## Task requirements
Exactly reproduce the data from its first line through the line with "cs ← buildComplianceConditions", leaving out every line after it.

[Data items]
Definition buildComplianceConditions (now : Time) (airGapped : bool) (keyPath : string) (pods : option (list Pod)) (s : Svc) (loras : list Lora)
    : option (list Cond) :=
  sr2 ← buildSR2Condition now airGapped keyPath pods s loras;
  Some [unavailableEvidenceCondition now "Compliance-AC-4"; unavailableEvidenceCondition now "Compliance-AU-2"; buildSI7Condition now s loras;
        unavailableEvidenceCondition now "Compliance-SI-4"; sr2].

(** [GovernanceReconciler.Reconcile]. *)
Definition ReconcileEvidence (now : Time) (airGapped : bool) (keyPath : string) (pods : option (list Pod)) (loras : list Lora) (s : Svc) : option Svc :=
  cs ← buildComplianceConditions now airGapped keyPath pods s loras;
  Some (set_conditions s (foldl (fun l c => SetStatusCondition c l) (conditions s) cs)).

(** ** aipack_reconciler.go *)

Definition last8 (s : string) : string := str_drop (String.length s - 8) s.

Definition digestSuffix (ref : string) : string :=
  match cut_last ":"%char ref with
  | Some (_, hex) => if (8 <=? String.length hex)%nat then last8 hex else if (8 <=? String.length ref)%nat then last8 ref else ref
  | None => if (8 <=? String.length ref)%nat then last8 ref else ref
  end.

Definition adapter_of (pack : Pack) (s : Svc) (i : nat) (ref : string) : AdapterCR :=
  let adapterName := pack_Name pack +:+ "-" +:+ digestSuffix ref in
  mkAdapterCR (pack_Name pack +:+ "-lora-" +:+ Itoa (Z.of_nat i)) (Meta_Name (meta s)) adapterName ref.

Section Adapters.

Context {Act : Type} (existing : string -> Lookup unit) (create : AdapterCR -> M Act unit).

(** The adapters from entry [i] on that do not exist. *)
Fixpoint create_adapters (pack : Pack) (s : Svc) (i : nat) (refs : list AIPackRef) : M Act unit :=
  match refs with
  | [] => mret tt
  | ref :: refs =>
      let a := adapter_of pack s i (Ref ref) in
      _ ← (match existing (cr_Name a) with
           | NotFound => create a
           | LookupFailed => fail
           | Found _ => mret tt
           end);
      create_adapters pack s (S i) refs
  end.

Definition ReconcileAdapters (hasScheme : bool) (pack : Pack) (s : Svc) : M Act unit :=
  match AIPackGovernance.Composition (pack_Spec pack) with
  | Some c => match Adapters c with
              | [] => mret tt
              | refs => if hasScheme then create_adapters pack s 0 refs else fail
              end
  | None => mret tt
  end.

Definition buildAIPackSR2Condition (now : Time) (total verified : Z) : Cond :=
  let c := mkCond "Compliance-SR-2-AIPack" in
  if total ==? 0 then c ConditionTrue "NoAIPacksAssociated" 0 (Some now)
  else if verified ==? total then c ConditionTrue "AllAIPacksAttested" 0 (Some now)
  else c ConditionFalse "AIPackAttestationIncomplete" 0 (Some now).

(** [governance.VerifyAIPackAttestation] on a pack. *)
Context (verify : Pack -> AIPackGovernance.AIPackVerificationResult + string).

Definition required (pack : Pack) : bool :=
  AIPackGovernance.HasRequiredAIPackAttestations (AIPackGovernance.Kind (pack_Spec pack)) (AIPackGovernance.Attestation (pack_Spec pack)).

(** The loop over the packs; errors of the adapters are logged. *)
Fixpoint verify_packs (hasScheme : bool) (s : Svc) (verified : Z) (packs : list Pack) : M Act Z :=
  match packs with
  | [] => mret verified
  | pack :: packs =>
      if negb (required pack) then verify_packs hasScheme s verified packs
      else match verify pack with
           | inr _ => fail
           | inl result =>
               let ok := AIPackGovernance.Verified result in
               let m := if ok && (AIPackGovernance.Kind (pack_Spec pack) ==? KindAgent) then ReconcileAdapters hasScheme pack s else mret tt in
               let rest := verify_packs hasScheme s (if ok then verified + 1 else verified) packs in
               (m.1 ++ rest.1, rest.2)
           end
  end.

Definition ReconcileAIPacks (now : Time) (hasScheme : bool) (packs : list Pack) (s : Svc) : M Act Svc :=
  verified ← verify_packs hasScheme s 0 packs;
  mret (set_conditions s (SetStatusCondition (buildAIPackSR2Condition now (Z.of_nat (length packs)) verified) (conditions s))).

End Adapters.

End Evidence.

(** ** What the conditions prove *)

Section Sound.

Context {CR : Carried} (parse_record : string -> option Receipts.RuntimeVerificationRecord).
#[local] Notation Svc := (LLMInferenceService (K := objects_k8s)).

(** A ready pod whose initializer recorded a verified model. *)
Definition pod_verified (p : Pod) : Prop := exists r,
  readInitContainerVerificationRecord parse_record p "storage-initializer" = Some (Some r) /\ Receipts.Verified r = true.

Lemma pods_verified_iff n pods : 0 <= n ->
  pods_verified parse_record n pods = Some true <->
  (0 < n \/ exists p, p ∈ pods /\ isReadyPod p = true) /\ forall p, p ∈ pods -> isReadyPod p = true -> pod_verified p.
Proof.
  revert n. induction pods as [|p pods IH]; intros n Hn; cbn [pods_verified].
  { setoid_rewrite elem_of_nil. rewrite (inj_iff Some), bool_decide_eq_true. naive_solver. }
  setoid_rewrite elem_of_cons. destruct (isReadyPod p) eqn:Ep; cbn [negb].
  - unfold pod_verified at 1. destruct (readInitContainerVerificationRecord parse_record p "storage-initializer") as [[r|]|] eqn:Er; cbn.
    + destruct (Receipts.Verified r) eqn:Ev.
      * rewrite IH by lia. split.
        -- intros [_ H]. split; [right; exists p; tauto|]. intros q [->|Hq] Hr; [exists r; done|by apply H].
        -- intros [_ H]. split; [left; lia|]. intros q Hq Hr. apply H; tauto.
      * split; [done|]. intros [_ H]. destruct (H p (or_introl eq_refl) Ep) as (r' & Hr' & Hv). rewrite Er in Hr'. simplify_eq. congruence.
    + split; [done|]. intros [_ H]. destruct (H p (or_introl eq_refl) Ep) as (r' & Hr' & Hv). rewrite Er in Hr'. simplify_eq.
    + split; [done|]. intros [_ H]. destruct (H p (or_introl eq_refl) Ep) as (r' & Hr' & Hv). rewrite Er in Hr'. simplify_eq.
  - rewrite IH by done. split.
    + intros [H1 H2]. split; [destruct H1 as [|(q & Hq & Hr)]; [by left|right; exists q; tauto]|]. intros q [->|Hq] Hr; [congruence|by apply H2].
    + intros [H1 H2]. split; [destruct H1 as [|(q & [->|Hq] & Hr)]; [by left|congruence|right; exists q; tauto]|]. intros q Hq Hr. apply H2; tauto.
Qed.

Lemma count_loras total verified (loras : list Lora) :
  let '(t, v) := foldl (fun '(total, verified) a =>
    (total + 1, if LoraGovernance.HasVerifiedSupplyChainEvidence (lora_adapter a) then verified + 1 else verified)) (total, verified) loras in
  t = total + Z.of_nat (length loras) /\ v - verified <= t - total
  /\ (v - verified = t - total <-> forall a, a ∈ loras -> LoraGovernance.HasVerifiedSupplyChainEvidence (lora_adapter a) = true).
Proof.
  revert total verified. induction loras as [|a loras IH]; intros total verified.
  { cbn. split; [lia|]. split; [lia|]. setoid_rewrite elem_of_nil. split; [done|lia]. }
  cbn [foldl]. set (v1 := if LoraGovernance.HasVerifiedSupplyChainEvidence (lora_adapter a) then verified + 1 else verified).
  specialize (IH (total + 1) v1). destruct (foldl _ (total + 1, v1) loras) as [t v]. destruct IH as (-> & Hle & Hiff).
  cbn [length]. split; [lia|]. setoid_rewrite elem_of_cons. unfold v1 in *.
  destruct (LoraGovernance.HasVerifiedSupplyChainEvidence (lora_adapter a)) eqn:E.
  - split; [lia|]. split.
    + intros Hv x [->|Hx]; [done|]. apply Hiff; [lia|done].
    + intros H. assert (v - (verified + 1) = total + 1 + Z.of_nat (length loras) - (total + 1)); [|lia]. apply Hiff. auto.
  - split; [lia|]. split; [lia|]. intros H. specialize (H a (or_introl eq_refl)). congruence.
Qed.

## Task output
Definition buildComplianceConditions (now : Time) (airGapped : bool) (keyPath : string) (pods : option (list Pod)) (s : Svc) (loras : list Lora)
    : option (list Cond) :=
  sr2 ← buildSR2Condition now airGapped keyPath pods s loras;
  Some [unavailableEvidenceCondition now "Compliance-AC-4"; unavailableEvidenceCondition now "Compliance-AU-2"; buildSI7Condition now s loras;
        unavailableEvidenceCondition now "Compliance-SI-4"; sr2].

(** [GovernanceReconciler.Reconcile]. *)
Definition ReconcileEvidence (now : Time) (airGapped : bool) (keyPath : string) (pods : option (list Pod)) (loras : list Lora) (s : Svc) : option Svc :=
  cs ← buildComplianceConditions now airGapped keyPath pods s loras;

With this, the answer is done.